February 14th, 2018

The Dying of the Light

Dylan Thomas said “Rage, rage against the dying of the light.” Ben Frerichs did not rage, he kept the light burning.

Ben died Thursday, February 8, 2018. Ben was the third friend who died during the past twelve months. Reach an age and these events get more frequent. The scramble to stay connected intensifies and life goes on.

Our last conversation was less than a week before he died. Ben’s voice was weaker than it was a few weeks before, he slumped more in his wheel chair, and his face was paler. We talked for two hours. His color improved and his voice became stronger as we talked, but he tired, his nurses became impatient, the afternoon rush on I-5 began, and the conversation ended.

Ben talked about Raymond Chandler and Michael Connelly and a piece of mine that he had read for me. He was thankful that someone had given him an assignment to finish. His world was constricting around him. His sprawling body got visibly smaller, he could do less and less for himself, but inside the shrinking perimeter, Ben did not decline, his thoughts were not frail. He talked about community and corporate discussions. How often people with good intention don’t understand the simple mechanics of coming together to accomplish a goal.

Dying men fight against their chains. And chains, Ben had. A plastic connector protruding from his chest, a bed pan to be changed, well he should have roared, scratched, and bit. Ben said he needed less help than most of his fellows in the nursing center and therefore the attendants were not prepared for him. Ben conceived of a course to certify caregivers. The only examination would be oral. The questions would be easy, but the candidate’s mouths would be gently sealed with duct tape.

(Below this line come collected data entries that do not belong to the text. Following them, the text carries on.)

(* ===== verification/KernelLoop.v ===== *)
(** Replayed headers, kernel startup and the main loop (kernel.go).

    The main loop is a step relation: each iteration computes the three outputs and handles one ready
    channel of the select. *)
From S2P Require Import Prelude Types BitSets Powers SigProof SimpleProofs VoteSummary RoundView.
From S2P Require Import Stores Managers KState KernelBase Kernel KernelHandlers.

Section loop.
Context {P B ST : Type} `{BitSet B, !CMSP P B, !CMSPScheme P, !KernelStores ST}.
Context (k : Kernel).
Local Abbreviation M := (K P ST).

(** ** handleReplayedHeader *)

(** The proof a replayed hash's signatures are merged into: a clone of the voting view's, or a new one
    over the validators of the header itself. *)
Definition replayBase (s : kState P) (header : Header) (r : Z) (hash : bytes) : outcome (result P) :=
  match gm_get (vPrecommits s.(s_Voting)) hash with
  | Some p => Ret (Ok p)
  | None =>
      match PrecommitSignBytes (MkVoteTarget header.(Height) r hash) k.(k_sigScheme) with
      | Err e => Ret (Err (ReplayedHeaderInternalError
                            (ErrWrap "failed to produce precommit sign content for replayed header" e)))
      | Ok content =>
          let vals := header.(hd_ValidatorSet).(Validators) in
          if bool_decide (vals = []) then Panic "TODO: ValidatorSet must be populated on replayed headers"
          else match scheme_New content (ValidatorsToPubKeys vals) header.(hd_ValidatorSet).(PubKeyHash) with
               | Err e => Ret (Err (ReplayedHeaderInternalError
                            (ErrWrap "failed to produce empty signature proof for replayed header" e)))
               | Ok p => Ret (Ok p)
               end
      end
  end.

I met Ben in a writing class. A few students formed a writing group to carry on when the class ended. That was close to ten years ago. Ben was the guiding spirit of the group, finding a meeting place, making sure that everyone knew of the next meeting, and who was up for critique. Over the years the group became less formal, but it still exists, although Ben has not been a participant since he was hospitalized over a year ago.

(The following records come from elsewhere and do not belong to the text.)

(* ===== verification/KernelRefine.v ===== *)
(** Every iteration of the kernel's main loop is a sequence of transitions of the abstract protocol
    (KernelSpec). *)
From S2P Require Import Prelude Types BitSets Powers SigProof SimpleProofs VoteSummary RoundView.
From S2P Require Import Stores Managers KState KernelBase Kernel KernelHandlers KernelLoop.
From S2P Require Import KernelSpec.
From stdpp Require Import relations.
Local Open Scope Z_scope.

Section refine.
Context {P B ST : Type} `{BitSet B, !CMSP P B, !CMSPScheme P, !KernelStores ST, !KernelStoresLaws ST}.
Context (k : Kernel) (newOK : RoundView P -> bytes -> P -> Prop) (jump : option Z).
Implicit Types (w : World P ST).
Local Abbreviation M := (K P ST).

#[local] Instance aeq_refl : Reflexive (@aeq P).
Proof. by split. Qed.

Lemma aeq_trans (a b c : AState P) : aeq a b -> aeq b c -> aeq a c.
Proof. intros [] []. split; congruence. Qed.

(** ** Frames: computations the protocol does not see *)
Definition frames {A} (m : M A) w : Prop := wp m w (fun _ w' => aeq (abs w) (abs w')).

(** The computation is a run of the protocol with at most [n] commits. *)
Definition refines {A} (n : nat) (m : M A) w : Prop :=
  wp m w (fun _ w' => crun newOK jump n (abs w) (abs w')).

Lemma frames_ret {A} (a : A) w : frames (mret a) w.
Proof. apply wp_ret. reflexivity. Qed.

Lemma frames_bind {A C} (m : M A) (f : A -> M C) w :
  frames m w -> (forall a w', frames (f a) w') -> frames (m ≫= f) w.
Proof.
  intros Hm Hf. apply wp_bind. eapply wp_mono; [|apply Hm]. intros a w' Hw.
  eapply wp_mono; [|apply Hf]. intros c w'' Hw'. exact (aeq_trans _ _ _ Hw Hw').
Qed.

Lemma frames_getK w : frames getK w.
Proof. unfold frames, wp. simpl. reflexivity. Qed.
Lemma frames_gets {A} (f : kState P -> A) w : frames (gets f) w.
Proof. unfold frames, wp. simpl. reflexivity. Qed.
Lemma frames_getW w : frames getW w.
Proof. unfold frames, wp. simpl. reflexivity. Qed.
Lemma frames_getStore {A} (f : ST -> A) w : frames (getStore f) w.
Proof. unfold frames, wp. simpl. reflexivity. Qed.
Lemma frames_liftO {A} (m : outcome A) w : frames (liftO m) w.
Proof. apply wp_liftO_eq. intros a _. reflexivity. Qed.
Lemma frames_panic {A} msg w : frames (panicK (A := A) msg) w.
Proof. done. Qed.
Lemma frames_emit e w : frames (emit e) w.
Proof. unfold frames, wp. simpl. by split. Qed.
Lemma frames_pushFetch r w : frames (pushFetch r) w.
Proof. unfold frames, wp. simpl. by split. Qed.

(** States with the same three round views and committing header. *)
Definition same4 (s s' : kState P) : Prop :=
  s'.(s_Voting).(vrv_RV) = s.(s_Voting).(vrv_RV) /\
  s'.(s_NextRound).(vrv_RV) = s.(s_NextRound).(vrv_RV) /\
  s'.(s_Committing).(vrv_RV) = s.(s_Committing).(vrv_RV) /\
  s'.(CommittingHeader) = s.(CommittingHeader).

Until he suddenly collapsed, he was vital. Many friends, offering rides, conducting a session on writing groups at the Chuckanut Writer’s Conference, active in the Bellingham writing community, and talking, discussing, curious, out-going. His life changed dramatically when his respiratory system gave way and he was permanently attached to medical equipment, but Ben himself did not change, and now, he is beyond change.